● TASK REQUIREMENTS
Nothing outside the range is wanted. Repeat exactly the lines below from the one with "- intros t Hin. simpl" through the one with "eapply Forall_forall in Hv as [Hl'".

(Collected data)
-- Opening Marker --

Lemma backed_log_blind ls : log_blind (backed_state ls).
Proof.
  intros L w Hw. apply (backed_state_extend ls w); [|by apply wf_log_blind, (proj1 Hw)|by intros; left|done].
  by apply extends_refl_heap; [destruct w|destruct w].
Qed.

Lemma backed_state_weaken ls w : backed_state ls w -> backed_state [] w.
Proof. intros (? & ? & _). by split_and!. Qed.

Lemma file_view_modify_ne l f w k : l <> k -> file_view (modify_file l f w).2 k = file_view w k.
Proof. intros Hne. unfold file_view. simpl. by rewrite lookup_alter_ne. Qed.

(** A write that keeps [ino] and [invalid] keeps the references. *)
Lemma extends_modify_file l f w :
  (forall af, af_ino (f af) = af_ino af /\ af_invalid (f af) = af_invalid af) ->
  extends w (modify_file l f w).2.
Proof.
  intros Hf k Hk. split; [done|]. destruct (decide (l = k)) as [->|Hne]; [|by apply file_view_modify_ne].
  unfold file_view. simpl. rewrite lookup_alter_eq.
  destruct (w_heap w !! k) as [af|]; simpl; [|done]. by destruct (Hf af) as [-> ->].
Qed.

Lemma keeps_backed_modify_file ls l f :
  (forall af, file_ok af -> file_ok (f af)) ->
  (forall af, af_ino (f af) = af_ino af /\ af_invalid (f af) = af_invalid af) ->
  keeps (backed_state ls) (modify_file l f).
Proof.
  intros Hok Hf w Hw. apply (backed_state_extend ls w); [by apply extends_modify_file|
    by apply keeps_wf_modify_file, (proj1 Hw)|by intros; left|done].
Qed.

Lemma keeps_valid_modify_file k l f :
  (forall af, af_ino (f af) = af_ino af /\ af_invalid (f af) = af_invalid af) ->
  keeps (λ w, valid_file w k) (modify_file l f).
Proof. intros Hf w. apply valid_file_extend, extends_modify_file, Hf. Qed.

Lemma track_backed_off_weaken l w t : track_backed_off l w t -> track_backed w t.
Proof. intros H. eapply Exists_impl; [done|]. by intros k [_ ?]. Qed.

Lemma backed_off_state ls l w : backed_off ls l w -> backed_state ls w.
Proof.
  intros (Hwf & Ht & Hv & _). split_and!; [done| |done].
  eapply Forall_impl; [done|]. apply track_backed_off_weaken.
Qed.

(** Once the file at [l] is valid, it joins the accepted files. *)
Lemma backed_off_push ls l w : backed_off ls l w -> valid_file w l -> backed_state (ls ++ [l]) w.
Proof.
  intros Hw Hl. destruct (backed_off_state ls l w Hw) as (? & ? & ?).
  split_and!; [done|done|]. apply Forall_app. by split; [|apply Forall_singleton].
Qed.

Lemma backed_off_log_blind ls l : log_blind (backed_off ls l).
Proof. intros L w (Hwf & ? & ? & ?). split_and!; [by apply wf_log_blind|by destruct w..]. Qed.

(** Any write on the file at [l] that keeps it consistent. *)
Lemma keeps_backed_off_modify_file ls l f :
  (forall af, file_ok af -> file_ok (f af)) -> keeps (backed_off ls l) (modify_file l f).
Proof.
  intros Hok w (Hwf & Ht & Hv & Hn). split_and!; [by apply keeps_wf_modify_file| | |done].
  - eapply Forall_impl; [done|]. intros t. unfold track_backed_off. rewrite !Exists_exists.
    intros (k & Hk & Hkl & Hkv). exists k. split; [done|]. split; [done|].
    rewrite file_view_modify_ne; [done|]. by intros ->.
  - apply Forall_forall. intros k Hk. eapply Forall_forall in Hv as [Hin [ino Hino]]; [|done].
    split; [done|]. exists ino. rewrite file_view_modify_ne; [done|]. by intros ->.
Qed.

(** [addAudioFile] allocates the file at the first free address, which no
    reference of a well-formed world names. *)
Lemma backed_addAudioFile ls nf r tn :
  triple (backed_state ls) (addAudioFile nf r tn) (λ l w, backed_off ls l w /\ valid_file w l) (backed_state []).
Proof.
  intros [h nx ab lg] (Hwf & Hb & Hv). pose proof (keeps_wf_addAudioFile nf r tn _ Hwf) as Hwf'.
  destruct Hwf as [Hfiles _ Hfr _]. simpl in *.
  assert (Hnew : forall k, k ∈ ab_audioFiles ab -> k <> nx).
  { intros k Hk ->. apply Hfiles in Hk. rewrite Hfr in Hk by (simpl; lia). by destruct Hk. }
  assert (Hview : forall k, k ∈ ab_audioFiles ab -> file_view (addAudioFile nf r tn (Build_World h nx ab lg)).2 k =
    file_view (Build_World h nx ab lg) k).
  { intros k Hk. unfold file_view. simpl. by rewrite lookup_insert_ne by (apply not_eq_sym, Hnew, Hk). }
  simpl in Hview, Hwf' |- *. refine (conj (conj Hwf' (conj _ (conj _ _))) _).
  - eapply Forall_impl; [done|]. intros t. unfold track_backed, track_backed_off. rewrite !Exists_exists. intros (k & Hk & Hkv).
    exists k. split; [simpl; by apply elem_of_app; left|]. split; [by apply Hnew|]. by rewrite Hview.
  - eapply Forall_impl; [done|]. intros k [Hk [ino Hino]]. split; [simpl; by apply elem_of_app; left|].
    exists ino. by rewrite Hview.
  - intros Hin. eapply Forall_forall in Hv as [Hk _]; [|done]. by apply (Hnew nx).
  - split; [simpl; apply elem_of_app; right; by apply list_elem_of_singleton|].
    exists (nf_ino nf). unfold file_view. simpl. by rewrite lookup_insert_eq.
Qed.

(** A re-sort of either array. *)
Lemma keeps_backed_modify_ab ls f :
  (forall ab, ab_audioFiles (f ab) ≡ₚ ab_audioFiles ab) ->
  (forall ab, ab_tracks (f ab) ≡ₚ ab_tracks ab) ->
  keeps (backed_state ls) (modify_ab f).
Proof.
  intros Hf Ht w Hw. apply (backed_state_extend ls w); [|by apply keeps_wf_modify_ab, (proj1 Hw)| |done].
  - apply extends_refl_heap; [done|]. apply Hf.
  - intros t Hin. left. simpl in Hin. by rewrite <- (Ht (w_ab w)).
Qed.

(** [addTrack] on a file the loop accepted adds a backed track. *)
Lemma keeps_backed_addTrack ls l : l ∈ ls -> keeps (backed_state ls) (addTrack l).
Proof.
  intros Hl w Hw. pose proof Hw as (Hwf & Hb & Hv). unfold addTrack. mrun.
  destruct (w_heap w !! l) as [af|] eqn:Haf; mrun; [|done].
  apply (backed_state_extend ls w); [|by apply keeps_wf_modify_ab, Hwf| |done].
  - by apply extends_refl_heap.
  - intros t Hin. simpl in Hin. apply elem_of_app in Hin as [Hin|Hin]; [by left|right]; apply list_elem_of_singleton in Hin; subst t.
    eapply Forall_forall in Hv as [Hl' [ino Hino]]; [|done].
    apply Exists_exists. exists l. split; [done|]. unfold file_view in *. simpl.
    rewrite Haf in Hino |- *. simpl in *. injection Hino. intros. simpl. congruence.
Qed.

Lemma keeps_backed_shift_if_zero ls ts : keeps (backed_state ls) (shift_if_zero ts).
Proof.
  unfold shift_if_zero. keeps_tac; apply keeps_backed_modify_file; [apply file_ok_bump_index|done].
Qed.

(** The code after the loop, on the files the loop accepted. *)
Lemma keeps_backed_finish_import st : keeps (backed_state (ls_tracks st)) (finish_import st).
Proof.
  unfold finish_import. apply keeps_bind; [apply keeps_get_ab|intros ab].
  case_match; [apply keeps_log, backed_log_blind|].
  repeat (apply keeps_bind; [case_match; try apply keeps_ret; apply keeps_log, backed_log_blind|intros _]).
  apply keeps_bind; [apply keeps_get_world|intros w].
  apply keeps_bind; [apply keeps_backed_modify_ab; intros; [apply js_sort_Permutation|done]|intros _].
  apply keeps_bind; [apply keeps_backed_shift_if_zero|intros _].
  apply keeps_bind; [apply keeps_get_ab|intros ab'].
  apply keeps_bind; [|intros _].
  - apply keeps_mfold_in. intros _ k Hk. apply keeps_backed_addTrack.
    by rewrite js_sort_Permutation in Hk.
  - case_match; [|apply keeps_ret]. apply keeps_backed_modify_ab; intros; [done|apply js_sort_Permutation].
Qed.

Lemma backed_off_weaken ls l w : backed_off ls l w -> backed_state [] w.
Proof. intros Hw. by eapply backed_state_weaken, backed_off_state. Qed.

-- Closing Marker --

● WRITTEN RESPONSE
  - intros t Hin. simpl in Hin. apply elem_of_app in Hin as [Hin|Hin]; [by left|right]; apply list_elem_of_singleton in Hin; subst t.
    eapply Forall_forall in Hv as [Hl' [ino Hino]]; [|done].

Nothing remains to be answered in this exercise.